Wednesday, October 24, 2007
10,000 things to do with a peanut
In the K class we did an actual experiment. Often we do demonstrations, which people who are not careful about language may misidentify as experiments. I figure if I already know how it's going to come out, it's not an experiment. I also think people get through school with absolutely no idea how hard it is to do an experiment, or how valuable it is; and I blame this partly on sloppy use of the word experiment to describe any mundane exercise they happen to be assigned on an average school afternoon. Real experiments are often hard to design, chaotic, and tend to collapse into a chaos of illegible results on the first dozen tries. Real experiments are driven by a maddened curiosity that simply will not let you quit trying until you get some kind of answer.
What's that? Step off what? Oh. That soapbox. Under my feet.
Okay.
The experiment concerned a child's question about the smartness of birds. As an example of how smart birds (especially corvids) are, consider the stashing behavior of the Pinon Jay.
Every year the pinon trees release a huge yield of pinon nuts (AKA pignolia nuts at Central Market) in a short season, and the jays have to make that food last all year. What they do is hide the seeds, one by one, until after a few weeks' work they have stashed some ten thousand seeds in ten thousand hiding places in the landscape. Months later, when they are hungry, they actually remember where each seed is hidden. Experiments have shown that they do not just go on random searches. They know exactly where to go when they need a snack.
So, my experiment was on human intelligence. I gave one child a peanut, and asked him to hide it. Then we chatted about something else, like comets or dolphins. I asked the child to go find the hidden peanut, and he remembered where it was. I gave the next child three peanuts to hide. We chatted about something else, like the inside of the sun. I asked the child to go find the three peanuts, and he remembered all three. The next child hid nine peanuts. As soon as she was done, I asked her to go get all nine. She showed considerable difficulty, and relied on associative clues (" . . I have no idea . . I think there was one over here somewhere . . wait, I remember it had something to do with the trash can . . YES now I remember, it was behind the trash can. . "). In the end she retrieved eight of nine. So the experiment shows that human five- and six- year olds are very clever indeed, even if they can't quite match what a jay can do.
At this point we have three children who have received peanuts, and a dozen feeling a bit left out. This is where one child suggested I give one (1) peanut to absolutely everybody, which shows that human five- and six- year olds are also creative and empathetic, and explains that peanut you found in the lunchbox that afternoon.
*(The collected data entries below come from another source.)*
(** * gander: configuration loading (package loader)

    A shallow embedding of the configuration-ingestion code of the
    dashboard: typed variable substitution ([ParseConfigVariables]),
    recursive include expansion ([RecursiveParseYAMLIncludes]), the
    line prefixer of package common ([PrefixStringLines]) and the
    structural validator ([IsConfigStateValid]).

    Go's [[]byte] and [string] values that carry document text are both
    modelled as [list ascii] (a sequence of 8-bit characters); the two Go
    conversions between them are the identity.  The regular expressions
    are run one character at a time, which is how package regexp treats
    ASCII text.  Error values are modelled by their message. *)

From Stdlib Require Import Ascii String.
From stdpp Require Import gmap strings list pretty.
(** * RVJIT: the block-in-progress, its register allocator and code buffer

    A shallow embedding of [src/rvjit/rvjit.h] (RVVM's retargetable JIT).
    Machine integers are [Z] with their wrap-around written out, the
    working buffer is a list of bytes, the two hash maps of the heap are
    finite maps, NULL-able function pointers are options. *)

From Stdlib Require Import ZArith Lia Bool List.
From stdpp Require Import base option list gmap.

Local Open Scope Z_scope.

(** ** Host targets

    The [#if] chain at the top of rvjit.h selects one of these targets and
    defines the capability macros accordingly. *)

Inductive host_arch : Type :=
  | HOST_X86_64   (* __x86_64__ / _M_AMD64 *)
  | HOST_I386     (* __i386__ / _M_IX86 *)
  | HOST_RISCV64  (* __riscv, __riscv_xlen == 64 *)
  | HOST_RISCV32  (* __riscv, __riscv_xlen == 32 *)
  | HOST_ARM64    (* __aarch64__ / _M_ARM64 *)
  | HOST_ARM.     (* __arm__ / _M_ARM *)

(** [#ifdef RVJIT_NATIVE_64BIT] *)
Definition RVJIT_NATIVE_64BIT (h : host_arch) : bool :=
  match h with
  | HOST_X86_64 | HOST_RISCV64 | HOST_ARM64 => true
  | HOST_I386 | HOST_RISCV32 | HOST_ARM => false
  end.

(** [#ifdef RVJIT_NATIVE_LINKER] *)
Definition RVJIT_NATIVE_LINKER (h : host_arch) : bool :=
  match h with
  | HOST_ARM => false
  | _ => true
  end.

(** Width of [size_t] on the target: 64 bits on the 64-bit hosts, 32 bits on
    the others. *)
Definition size_t_bits (h : host_arch) : Z :=
  if RVJIT_NATIVE_64BIT h then 64 else 32.

(** ** Constants *)

Definition REG_ILL : Z := 0xFF.
Definition RVJIT_REGISTERS : Z := 32.
Definition RVJIT_REGISTER_ZERO : Z := 0.

Definition LINKAGE_NONE : Z := 0.
Definition LINKAGE_TAIL : Z := 1.
Definition LINKAGE_JMP : Z := 2.

(** ** Data model *)

(** [rvjit_func_t]: a pointer to emitted code, given by its offset in the
    code heap; [None] is the NULL pointer. *)
Definition rvjit_func_t : Type := option Z.

(** [rvjit_heap_t]; its fields carry the prefix [heap_], as the block has
    fields of the same names.  [heap_code] is the arena ([data] and [code] are the
    writable and the executable view of the same bytes), [heap_blocks] maps
    [phys_pc] to the entry offset of a block, [heap_block_links] maps a
    target [phys_pc] to the jump sites waiting for it, [heap_dirty_pages] is
    the array of 32-bit words of the dirty bitmap, given by its non-zero
    words. *)
Record rvjit_heap_t : Type := mk_heap {
  heap_code : list Byte.byte;
  heap_curr : Z;
  heap_size : Z;
  heap_blocks : gmap Z Z;
  heap_block_links : gmap Z (list Z);
  heap_dirty_pages : gmap Z Z;
  heap_dirty_mask : Z
}.

Record rvjit_reginfo_t : Type := mk_reginfo {
  last_used : Z;
  auipc_off : Z;
  hreg : Z;
  flags : Z
}.

(** [rvjit_block_t].  [links] holds the pairs [(dest, ptr)]. *)
Record rvjit_block_t : Type := mk_block {
  heap : rvjit_heap_t;
  links : list (Z * Z);
  code : list Byte.byte;
  size : Z;
  space : Z;
  hreg_mask : Z;
  abireclaim_mask : Z;
  regs : list rvjit_reginfo_t;
  virt_pc : Z;
  phys_pc : Z;
  pc_off : Z;
  rv64 : bool;
  linkage : Z
}.

Definition set_heap (x : rvjit_heap_t) (b : rvjit_block_t) : rvjit_block_t :=
  mk_block x (links b) (code b) (size b) (space b) (hreg_mask b)
    (abireclaim_mask b) (regs b) (virt_pc b) (phys_pc b) (pc_off b) (rv64 b)
    (linkage b).

Definition set_code (x : list Byte.byte) (b : rvjit_block_t) : rvjit_block_t :=
  mk_block (heap b) (links b) x (size b) (space b) (hreg_mask b)
    (abireclaim_mask b) (regs b) (virt_pc b) (phys_pc b) (pc_off b) (rv64 b)
    (linkage b).

Definition set_size (x : Z) (b : rvjit_block_t) : rvjit_block_t :=
  mk_block (heap b) (links b) (code b) x (space b) (hreg_mask b)
    (abireclaim_mask b) (regs b) (virt_pc b) (phys_pc b) (pc_off b) (rv64 b)
    (linkage b).

Definition set_space (x : Z) (b : rvjit_block_t) : rvjit_block_t :=
  mk_block (heap b) (links b) (code b) (size b) x (hreg_mask b)
    (abireclaim_mask b) (regs b) (virt_pc b) (phys_pc b) (pc_off b) (rv64 b)
    (linkage b).

Definition set_hreg_mask (x : Z) (b : rvjit_block_t) : rvjit_block_t :=
  mk_block (heap b) (links b) (code b) (size b) (space b) x
    (abireclaim_mask b) (regs b) (virt_pc b) (phys_pc b) (pc_off b) (rv64 b)
    (linkage b).

Definition set_links (x : list (Z * Z)) (b : rvjit_block_t) : rvjit_block_t :=
  mk_block (heap b) x (code b) (size b) (space b) (hreg_mask b)
    (abireclaim_mask b) (regs b) (virt_pc b) (phys_pc b) (pc_off b) (rv64 b)
    (linkage b).

Definition set_rv64_field (x : bool) (b : rvjit_block_t) : rvjit_block_t :=
  mk_block (heap b) (links b) (code b) (size b) (space b) (hreg_mask b)
    (abireclaim_mask b) (regs b) (virt_pc b) (phys_pc b) (pc_off b) x
    (linkage b).

(** ** Operations of rvjit.h *)

Section Rvjit.

Variable h : host_arch.

(** Truncation to [size_t]. *)
Definition size_t_wrap (x : Z) : Z := x mod 2 ^ size_t_bits h.

(** A value that a [size_t] variable can hold. *)
Definition size_t_range (x : Z) : Prop := 0 <= x < 2 ^ size_t_bits h.

(** [regid_t] is [uint8_t]. *)
Definition regid_wrap (x : Z) : Z := x mod 2 ^ 8.

(** [rvjit_set_rv64] *)
Definition rvjit_set_rv64 (block : rvjit_block_t) (rv64' : bool) : rvjit_block_t :=
  if RVJIT_NATIVE_64BIT h
  then set_rv64_field rv64' block
  else set_rv64_field false block.

(** [rvjit_block_nonempty] *)
Definition rvjit_block_nonempty (block : rvjit_block_t) : bool :=
  negb (size block =? 0).

(** Content of freshly allocated memory, by offset: C leaves it
    indeterminate. *)
Variable uninit : nat -> Byte.byte.

(** [safe_realloc] (utils.h): a buffer of the requested size that keeps
    the old bytes up to the smaller of the two sizes; it aborts instead
    of returning NULL. *)
Definition safe_realloc (ptr : list Byte.byte) (size' : Z) : list Byte.byte :=
  let n := Z.to_nat size' in
  take n ptr ++ map uninit (seq (length ptr) (n - length ptr)).

(** [memcpy (dst + off, src, n)] on a destination buffer [dst]: undefined
    ([None]) when it reads or writes past the end of a buffer. *)
Definition memcpy (dst : list Byte.byte) (off : nat) (src : list Byte.byte)
    (n : nat) : option (list Byte.byte) :=
  if decide ((off + n <= length dst)%nat /\ (n <= length src)%nat) then
    Some (take off dst ++ take n src ++ drop (off + n) dst)
  else None.

(** The capacity-growth branch of [rvjit_put_code]. *)
Definition put_code_grow (block : rvjit_block_t) (size' : Z) : rvjit_block_t :=
  if space block <? size_t_wrap (size block + size') then
    let space' := size_t_wrap (space block + 1024) in
    set_code (safe_realloc (code block) space') (set_space space' block)
  else block.

(** [rvjit_put_code]: [None] when the [memcpy] is out of bounds. *)
Definition rvjit_put_code (block : rvjit_block_t) (inst : list Byte.byte)
    (size' : Z) : option rvjit_block_t :=
  let block1 := put_code_grow block size' in
  match memcpy (code block1) (Z.to_nat (size block1)) inst (Z.to_nat size') with
  | Some code' =>
      Some (set_size (size_t_wrap (size block1 + size')) (set_code code' block1))
  | None => None
  end.

(** [rvjit_hreg_mask]: [1ULL << hreg], converted to [size_t].  The shift
    is defined by C for [hreg < 64]. *)
Definition rvjit_hreg_mask (hreg' : Z) : Z :=
  size_t_wrap (Z.shiftl 1 hreg' mod 2 ^ 64).

(** [rvjit_free_hreg] *)
Definition rvjit_free_hreg (block : rvjit_block_t) (hreg' : Z) : rvjit_block_t :=
  set_hreg_mask (Z.lor (hreg_mask block) (rvjit_hreg_mask hreg')) block.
In Silver Surfers, I brought along some specimens for the compound microscope. I am very pleased with my invention (see last week) and wanted to just look at . . well . . stuff. The big hit of the day was this nematode
found in a bit of sludge from my compost bin. We also looked at blood (mine) (I have a glucose test kit which makes it easy) and onion skin (of course). The enthusiasm was delightful. Do microscopes make learning fun? No. Learning is already fun, and microscopes let you do it.